Material to process |
(** Brazil and India tie on [total_deaths] on day 2; Brazil comes first in
    the Dataset and in the ranking. *)
Example create_top_countries_chart_sample :
  create_top_countries_chart sample_df "total_deaths" default_top_n
  = Returned [(3%nat, ("France", 50)); (1%nat, ("Brazil", 30));
              (4%nat, ("India", 30))].
Proof. reflexivity. Qed.

Example create_top_countries_chart_object_column :
  create_top_countries_chart sample_df "country" default_top_n
  = Raised TypeError.
Proof. reflexivity. Qed.

Example create_vaccination_chart_sample :
  option_map (map fst) (create_vaccination_chart sample_df) = Some [2%nat].
Proof. reflexivity. Qed.

Example create_case_fatality_rate_chart_sample :
  map (fun e => (fst (fst e), snd e))
      (create_case_fatality_rate_chart sample_df)
  = [(1%nat, Fin 2); (3%nat, Fin 2); (4%nat, Fin (3 # 4))].
Proof. reflexivity. Qed.

(** Outside the key invariant the ranking counts rows, not countries. *)
Remark create_top_countries_chart_duplicated :
  create_top_countries_chart duplicated_df "total_cases" default_top_n
  = Returned [(1%nat, ("Brazil", 950)); (0%nat, ("Brazil", 900))] /\
  distinct_countries (latest_rows duplicated_df) = ["Brazil"].
Proof. split; reflexivity. Qed.


(** C3, as the specification words it, fails: ["population"] is not a
    column, and the ranking of the sample Dataset by it does not raise
    [InvalidMetric]. *)
Lemma create_top_countries_chart_not_InvalidMetric :
  column_of_name "population" = None /\
  create_top_countries_chart sample_df "population" default_top_n
  <> Raised InvalidMetric.
Proof. split; [reflexivity | discriminate]. Qed.

Lemma create_top_countries_chart_unknown_metric_sample :
  column_of_name "population" = None /\
  create_top_countries_chart sample_df "population" default_top_n
  = Raised (KeyError "population").
Proof.
  split; [reflexivity|].
  apply (create_top_countries_chart_unknown_metric
           sample_df "population" default_top_n).
  reflexivity.
Defined.


Lemma create_top_countries_chart_size_sample :
  column_of_name "total_cases" = Some TotalCases /\
  ordered_cells TotalCases = Some total_cases /\
  0 <= default_top_n /\
  unique_keys sample_df /\
  exists top,
    create_top_countries_chart sample_df "total_cases" default_top_n
    = Returned top /\
    Z.of_nat (length top)
    = Z.min default_top_n
            (Z.of_nat (length (distinct_countries (latest_rows sample_df)))).
Proof.
  assert (Hn : 0 <= default_top_n) by (unfold default_top_n; lia).
  assert (Hkeys : unique_keys sample_df).
  { unfold unique_keys. simpl.
    repeat (apply NoDup_cons;
            [simpl; intro H; repeat (destruct H as [H|H]; [discriminate|]);
             exact H|]).
    apply NoDup_nil. }
  split; [reflexivity|]. split; [reflexivity|].
  split; [exact Hn|]. split; [exact Hkeys|].
  apply (create_top_countries_chart_size sample_df "total_cases"
           TotalCases total_cases default_top_n eq_refl eq_refl Hn Hkeys).
Defined.


(** * Sorting in ascending order *)

Lemma sort_desc_fixed {A K : Type} (ltb : K -> K -> bool) (key : A -> K)
  (l : list A) :
  StronglySorted (not_below ltb key) l -> sort_desc ltb key l = l.
Proof.
  induction 1 as [|x l Hs IH Hall]; simpl; [reflexivity|].
  rewrite IH. destruct l as [|y l]; [reflexivity|]. simpl.
  apply Forall_inv in Hall. unfold not_below in Hall.
  rewrite Hall. reflexivity.
Qed.

Section SortValuesFacts.
Context {A K : Type} (ltb : K -> K -> bool) (key : A -> K).

Hypothesis ltb_asym : forall a b, ltb a b = true -> ltb b a = false.
Hypothesis ltb_negtrans :
  forall a b c, ltb a b = false -> ltb b c = false -> ltb a c = false.

Lemma flip_asym (a b : K) : ltb b a = true -> ltb a b = false.
Proof. apply ltb_asym. Qed.

Lemma flip_negtrans (a b c : K) :
  ltb b a = false -> ltb c b = false -> ltb c a = false.
Proof. intros H1 H2. exact (ltb_negtrans c b a H2 H1). Qed.

Lemma sort_values_perm (l : list A) : Permutation (sort_values ltb key l) l.
Proof. apply sort_desc_perm. Qed.

(** No row of the result has a smaller key than a row before it. *)
Lemma sort_values_sorted (l : list A) :
  StronglySorted (fun x y => ltb (key y) (key x) = false)
                 (sort_values ltb key l).
Proof.
  apply (sort_desc_sorted (fun a b => ltb b a) key flip_asym flip_negtrans).
Qed.

(** Rows with equal keys stay in the order of their labels. *)
Lemma sort_values_stable (label : A -> nat) (l : list A) :
  StronglySorted (label_lt label) l ->
  StronglySorted
    (fun x y => ltb (key x) (key y) = true \/
                (ltb (key y) (key x) = false /\ label_lt label x y))
    (sort_values ltb key l).
Proof.
  apply (sort_desc_stable (fun a b => ltb b a) key flip_asym flip_negtrans).
Qed.

(** A frame that is in order already is left as it is. *)
Lemma sort_values_fixed (l : list A) :
  StronglySorted (fun x y => ltb (key y) (key x) = false) l ->
  sort_values ltb key l = l.
Proof. apply (sort_desc_fixed (fun a b => ltb b a) key). Qed.
End SortValuesFacts.

(** * Order of strings and of sort keys *)

Lemma string_compare_refl (s : string) : String.compare s s = Eq.
Proof. apply OrderedTypeEx.String_as_OT.cmp_eq. reflexivity. Qed.

Lemma string_compare_lt_trans (a b c : string) :
  String.compare a b = Lt -> String.compare b c = Lt ->
  String.compare a c = Lt.
Proof.
  intros H1 H2.
  apply OrderedTypeEx.String_as_OT.cmp_lt in H1, H2.
  apply OrderedTypeEx.String_as_OT.cmp_lt.
  eapply OrderedTypeEx.String_as_OT.lt_trans; eassumption.
Qed.

Lemma string_compare_gt (a b : string) :
  String.compare a b = Gt <-> String.compare b a = Lt.
Proof.
  rewrite (String.compare_antisym a b).
  destruct (String.compare b a); simpl; split; congruence.
Qed.

Lemma string_ltb_asym (a b : string) :
  String.ltb a b = true -> String.ltb b a = false.
Proof.
  unfold String.ltb. rewrite (String.compare_antisym b a).
  destruct (String.compare a b); simpl; congruence.
Qed.
(** * Bucks2Bar: validation, chart rendering and export of [script.js]

    A shallow embedding of the three operations of [script.js]
    ([validateAndCollectData], [renderChart] and the handlers installed by
    [window.onload]) over an explicit model of what they touch: the input
    elements of the document with their class lists, the global
    [chartInstance], the chart objects built by the charting library, the
    messages shown with [alert] and the downloads started. *)

From Stdlib Require Import ZArith NArith List String Ascii Bool Lia.
From Stdlib Require Import Floats.SpecFloat DecimalString.
From stdpp Require Import base decidable option list.

Local Open Scope Z_scope.

(** ** JavaScript strings

    A string is its sequence of UTF-16 code units. *)

Definition jsstring := list N.

(** The code units of an ASCII literal of the source. *)
Definition js (s : string) : jsstring := map N_of_ascii (list_ascii_of_string s).

(** WhiteSpace and LineTerminator code points: what [String.prototype.trim]
    strips and what the numeric string grammar calls StrWhiteSpaceChar. *)
Definition isWhiteSpace (c : N) : bool :=
  existsb (N.eqb c)
    [ 9; 10; 11; 12; 13; 32; 160; 5760;
      8192; 8193; 8194; 8195; 8196; 8197; 8198; 8199; 8200; 8201; 8202;
      8232; 8233; 8239; 8287; 12288; 65279 ]%N.

Fixpoint trimStart (s : jsstring) : jsstring :=
  match s with
  | c :: s' => if isWhiteSpace c then trimStart s' else s
  | [] => []
  end.

Definition trimEnd (s : jsstring) : jsstring := rev (trimStart (rev s)).

(** [s.trim()] *)
Definition trim (s : jsstring) : jsstring := trimEnd (trimStart s).

(** ** JavaScript numbers

    A Number is an IEEE 754 binary64 value: 53 bits of precision, infinities
    at exponent 1024. NaN carries no payload. *)

Definition number := spec_float.

Definition prec : Z := 53.
Definition emax : Z := 1024.

(** The literal [0] of the source. *)
Definition zero : number := S754_zero false.

Definition NaN : number := S754_nan.
Definition Infinity : number := S754_infinity false.

Definition number_isNaN (x : number) : bool :=
  match x with S754_nan => true | _ => false end.

(** [x < y] on Numbers: false as soon as one side is NaN, and -0 is not
    below +0. *)
Definition lessThan (x y : number) : bool := SFltb x y.
(** * Power Automate Log Viewer: ingestion and analytics engine

    A shallow embedding of the log engine of the viewer: the record parser
    ([parseLogFile], utils), the multi-file merge ([processFiles],
    FileUpload), the time-range pre-filter (Dashboard), the table filter and
    the filter choices and the pages (LogTable), the timeline buckets, the
    brush and click handlers, the component chart and the metric
    downsampler (LogCharts), and the summary cards (Overview). The modules
    follow the source files; the
    specification vocabulary and the theorems come after them.

    Conventions.
    - A JavaScript number that holds a time value, a bucket start or a
      difference of time values is a [jsnum]: [Some z] for the integer [z],
      [None] for NaN. Time values are integers of magnitude at most 8.64e15.
      On them the double operations of the code agree with the integer
      ones: comparison; [Math.floor(t / w) * w] and [k + w] for the three
      bucket widths; and subtraction, which is exact below 2^53 and beyond
      that is rounded without changing its sign or its place among the
      thresholds it is compared with. Where the difference itself is shown,
      in the duration of the summary, the subtraction is [dsub], which
      rounds as the double subtraction does.
    - A decoded JSON value is a [json]; a property read that gives
      [undefined] is [None] at type [option json].
    - Strings are sequences of code units; [split], [includes] and the
      default ordering of [sort] work unit by unit.
    - Functions of the JavaScript platform that the code calls and that are
      not part of the repository ([JSON.parse], [String.prototype.trim],
      [toLowerCase], [new Date(v).getTime()], [toLocaleString]) are the
      fields of the class [Platform].
    - Building a [Date] is taken to return: it raises only on an object
      that redefines [toString] or [valueOf] as something that is not a
      function, and records with such a timestamp are outside the model. *)

From Stdlib Require Import ZArith List String Ascii Bool Lia Permutation Sorted.
From Stdlib Require Import PrimFloat FloatOps DecimalString.
Import ListNotations.
Local Open Scope string_scope.
Local Open Scope Z_scope.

Your task |
Copy every line above that includes the string "OrderedTypeEx".

Solved problem |
Proof. apply OrderedTypeEx.String_as_OT.cmp_eq. reflexivity. Qed.
  apply OrderedTypeEx.String_as_OT.cmp_lt in H1, H2.
  apply OrderedTypeEx.String_as_OT.cmp_lt.
  eapply OrderedTypeEx.String_as_OT.lt_trans; eassumption.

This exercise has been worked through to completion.